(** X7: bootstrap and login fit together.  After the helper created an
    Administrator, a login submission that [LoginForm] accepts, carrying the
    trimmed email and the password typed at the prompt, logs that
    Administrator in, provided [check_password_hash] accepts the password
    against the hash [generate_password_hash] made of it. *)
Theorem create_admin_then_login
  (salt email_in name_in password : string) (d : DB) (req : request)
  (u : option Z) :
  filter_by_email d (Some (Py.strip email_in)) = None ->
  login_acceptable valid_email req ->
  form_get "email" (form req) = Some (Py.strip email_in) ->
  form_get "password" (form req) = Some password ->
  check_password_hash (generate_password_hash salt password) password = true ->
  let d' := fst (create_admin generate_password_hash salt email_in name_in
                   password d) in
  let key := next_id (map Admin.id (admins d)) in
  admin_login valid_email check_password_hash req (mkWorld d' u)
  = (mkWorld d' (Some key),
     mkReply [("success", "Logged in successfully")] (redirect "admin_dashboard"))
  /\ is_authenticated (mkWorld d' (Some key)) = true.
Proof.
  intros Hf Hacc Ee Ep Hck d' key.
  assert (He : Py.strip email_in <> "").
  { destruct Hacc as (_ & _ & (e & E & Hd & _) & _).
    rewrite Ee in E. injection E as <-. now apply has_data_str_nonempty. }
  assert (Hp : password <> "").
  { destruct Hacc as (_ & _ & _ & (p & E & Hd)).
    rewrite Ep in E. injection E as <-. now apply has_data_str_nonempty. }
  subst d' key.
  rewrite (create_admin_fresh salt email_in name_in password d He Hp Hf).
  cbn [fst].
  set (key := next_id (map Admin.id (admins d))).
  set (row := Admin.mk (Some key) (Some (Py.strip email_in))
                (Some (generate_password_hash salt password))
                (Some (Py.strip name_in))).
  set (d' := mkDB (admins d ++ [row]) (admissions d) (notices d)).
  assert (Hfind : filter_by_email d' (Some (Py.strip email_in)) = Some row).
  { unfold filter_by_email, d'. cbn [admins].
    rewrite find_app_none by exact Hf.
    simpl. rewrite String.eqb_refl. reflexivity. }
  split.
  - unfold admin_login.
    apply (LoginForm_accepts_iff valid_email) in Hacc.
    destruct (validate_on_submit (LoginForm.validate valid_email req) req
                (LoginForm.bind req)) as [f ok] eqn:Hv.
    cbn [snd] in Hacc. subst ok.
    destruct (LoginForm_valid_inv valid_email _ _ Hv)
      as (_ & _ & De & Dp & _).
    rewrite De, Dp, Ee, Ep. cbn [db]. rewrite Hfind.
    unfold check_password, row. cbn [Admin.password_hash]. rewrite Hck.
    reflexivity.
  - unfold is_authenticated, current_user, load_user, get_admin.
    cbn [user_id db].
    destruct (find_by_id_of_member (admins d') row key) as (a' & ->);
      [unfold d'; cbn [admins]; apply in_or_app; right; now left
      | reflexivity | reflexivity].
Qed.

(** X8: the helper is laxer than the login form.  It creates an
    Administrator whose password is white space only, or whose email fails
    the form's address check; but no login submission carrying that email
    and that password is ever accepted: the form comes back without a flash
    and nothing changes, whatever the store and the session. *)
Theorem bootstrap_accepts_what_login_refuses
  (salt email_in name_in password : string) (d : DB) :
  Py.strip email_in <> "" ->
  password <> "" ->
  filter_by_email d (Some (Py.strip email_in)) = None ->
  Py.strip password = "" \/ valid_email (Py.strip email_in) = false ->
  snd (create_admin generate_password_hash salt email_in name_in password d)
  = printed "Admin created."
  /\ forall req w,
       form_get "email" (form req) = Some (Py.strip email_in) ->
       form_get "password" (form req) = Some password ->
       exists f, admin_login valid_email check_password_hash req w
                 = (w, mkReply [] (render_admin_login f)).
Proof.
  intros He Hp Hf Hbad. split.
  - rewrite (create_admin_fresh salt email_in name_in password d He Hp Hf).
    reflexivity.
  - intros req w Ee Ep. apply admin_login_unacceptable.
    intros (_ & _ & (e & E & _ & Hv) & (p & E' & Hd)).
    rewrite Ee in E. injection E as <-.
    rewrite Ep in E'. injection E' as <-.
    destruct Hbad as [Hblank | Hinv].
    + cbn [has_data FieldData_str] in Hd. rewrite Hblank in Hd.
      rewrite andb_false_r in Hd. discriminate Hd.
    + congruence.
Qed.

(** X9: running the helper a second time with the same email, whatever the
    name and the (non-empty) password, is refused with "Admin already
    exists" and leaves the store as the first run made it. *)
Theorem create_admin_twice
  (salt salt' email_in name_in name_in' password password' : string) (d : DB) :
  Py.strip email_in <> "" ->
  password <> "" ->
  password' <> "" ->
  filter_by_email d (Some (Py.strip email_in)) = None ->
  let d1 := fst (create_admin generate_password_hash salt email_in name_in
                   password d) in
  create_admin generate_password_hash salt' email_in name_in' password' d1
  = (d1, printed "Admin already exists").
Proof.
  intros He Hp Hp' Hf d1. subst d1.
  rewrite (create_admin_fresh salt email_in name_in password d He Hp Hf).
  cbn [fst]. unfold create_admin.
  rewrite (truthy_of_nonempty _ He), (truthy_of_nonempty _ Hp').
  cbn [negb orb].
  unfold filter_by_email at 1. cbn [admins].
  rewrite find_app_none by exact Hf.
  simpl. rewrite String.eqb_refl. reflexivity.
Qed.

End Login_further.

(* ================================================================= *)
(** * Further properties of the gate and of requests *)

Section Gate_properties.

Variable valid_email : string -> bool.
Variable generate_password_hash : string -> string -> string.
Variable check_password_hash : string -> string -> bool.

--- AIM OF THE EXERCISE ---
Which lines should be output? Exactly those from the first line of the data through the line containing "against the hash", inclusive.

--- ANSWER TO THE PROBLEM ---
(** X7: bootstrap and login fit together.  After the helper created an
    Administrator, a login submission that [LoginForm] accepts, carrying the
    trimmed email and the password typed at the prompt, logs that
    Administrator in, provided [check_password_hash] accepts the password
    against the hash [generate_password_hash] made of it. *)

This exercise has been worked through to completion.